━━━ Material for the task ━━━

Lemma frames_count (inputs : list (R * list Z)) (s : State) :
  isPlaying s = true ->
  isPlaying (frames inputs s) = true
  /\ List.length (pendingFrames (frames inputs s)) = List.length (pendingFrames s)
  /\ nextHandle (frames inputs s)
     = (nextHandle s + List.length inputs * List.length (pendingFrames s))%nat.
Proof.
  revert s. induction inputs as [|i inputs IH]; intros s Hplay; cbn [frames fold_left].
  - split; [exact Hplay|]. split; [reflexivity|]. cbn. lia.
  - destruct (animationFrame_count (fst i) (snd i) s Hplay) as (H1 & H2 & H3).
    destruct (IH (animationFrame (fst i) (snd i) s) H1) as (IH1 & IH2 & IH3).
    unfold frames in *. split; [exact IH1|]. split; [congruence|].
    rewrite IH3, H2, H3. cbn [List.length]. lia.
Qed.

(** X15: [play] does not check whether the engine is playing: each call
    leaves one more callback pending, and while the engine plays every
    frame runs one tick per pending callback and leaves as many pending.
    After [play], a run of [k] frames has run [k] times as many ticks as
    callbacks were pending. *)
Theorem play_adds_a_loop (now : R) (sample : list Z) (s : State)
        (inputs : list (R * list Z)) :
  let s1 := snd (play now sample s) in
  isPlaying s1 = true
  /\ pendingFrames s1 = pendingFrames s ++ [nextHandle s]
  /\ List.length (pendingFrames (frames inputs s1)) = S (List.length (pendingFrames s))
  /\ nextHandle (frames inputs s1)
     = (nextHandle s1 + List.length inputs * S (List.length (pendingFrames s)))%nat.
Proof.
  intros s1. subst s1. rewrite play_visualize.
  assert (Hplay : isPlaying (started s) = true) by reflexivity.
  destruct (visualize_playing now sample (started s) Hplay) as (Hp & Hq & _ & Hn).
  assert (Hpend : pendingFrames (started s) = pendingFrames s).
  { unfold started. destruct (audioContext s) as [[|]|]; reflexivity. }
  assert (Hnext : nextHandle (started s) = nextHandle s).
  { unfold started. destruct (audioContext s) as [[|]|]; reflexivity. }
  destruct (frames_count inputs (snd (visualize now sample (started s))) Hp)
    as (_ & Hlen & Hticks).
  split; [exact Hp|]. split; [rewrite Hq, Hnext, Hpend; reflexivity|].
  rewrite Hlen, Hticks, Hq, length_app, Hpend. cbn [List.length].
  split; [lia|]. f_equal. f_equal. lia.
Qed.

Lemma frames_not_playing (inputs : list (R * list Z)) (s : State) :
  isPlaying s = false ->
  frames inputs s = match inputs with
                    | [] => s
                    | _ :: _ => set_pendingFrames [] s
                    end.
Proof.
  intros Hstop. destruct inputs as [|i inputs]; [reflexivity|].
  cbn [frames fold_left]. rewrite animationFrame_stopped by exact Hstop.
  assert (H : forall l s0, isPlaying s0 = false -> pendingFrames s0 = [] ->
                           fold_left (fun s1 i0 => animationFrame (fst i0) (snd i0) s1) l s0
                           = s0).
  { induction l as [|j l IH]; intros s0 H0 Hp; [reflexivity|].
    cbn. rewrite animationFrame_stopped by exact H0.
    assert (E : set_pendingFrames [] s0 = s0).
    { destruct s0. cbn in Hp. subst. reflexivity. }
    rewrite E. apply IH; assumption. }
  apply H; [exact Hstop|reflexivity].
Qed.

(** X16: [pause] stops the loop without cancelling or clearing: the call
    returns and paints nothing, and over the frames that follow the
    pending callbacks find the engine paused and do nothing, so that the
    picture and the particles stay as they were and, from the first frame
    on, no callback is pending. *)
Theorem pause_freezes (s : State) (inputs : list (R * list Z)) :
  let s1 := snd (pause s) in
  fst (pause s) = Normal tt
  /\ isPlaying s1 = false
  /\ pendingFrames s1 = pendingFrames s
  /\ ctx (frames inputs s1) = ctx s
  /\ particles (frames inputs s1) = particles s
  /\ isPlaying (frames inputs s1) = false
  /\ (inputs <> [] -> pendingFrames (frames inputs s1) = []).
Proof.
  intros s1. subst s1. unfold pause. run.
  split; [reflexivity|]. split; [reflexivity|]. split; [reflexivity|].
  rewrite frames_not_playing by reflexivity.
  destruct inputs as [|i inputs]; cbn.
  - repeat split. intros H. congruence.
  - repeat split.
Qed.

━━━

* Task directions *
Copy every line in the entries above that has the string "nextHandle" in it.

* Solution for this task *
  /\ nextHandle (frames inputs s)
     = (nextHandle s + List.length inputs * List.length (pendingFrames s))%nat.
  /\ pendingFrames s1 = pendingFrames s ++ [nextHandle s]
  /\ nextHandle (frames inputs s1)
     = (nextHandle s1 + List.length inputs * S (List.length (pendingFrames s)))%nat.
  assert (Hnext : nextHandle (started s) = nextHandle s).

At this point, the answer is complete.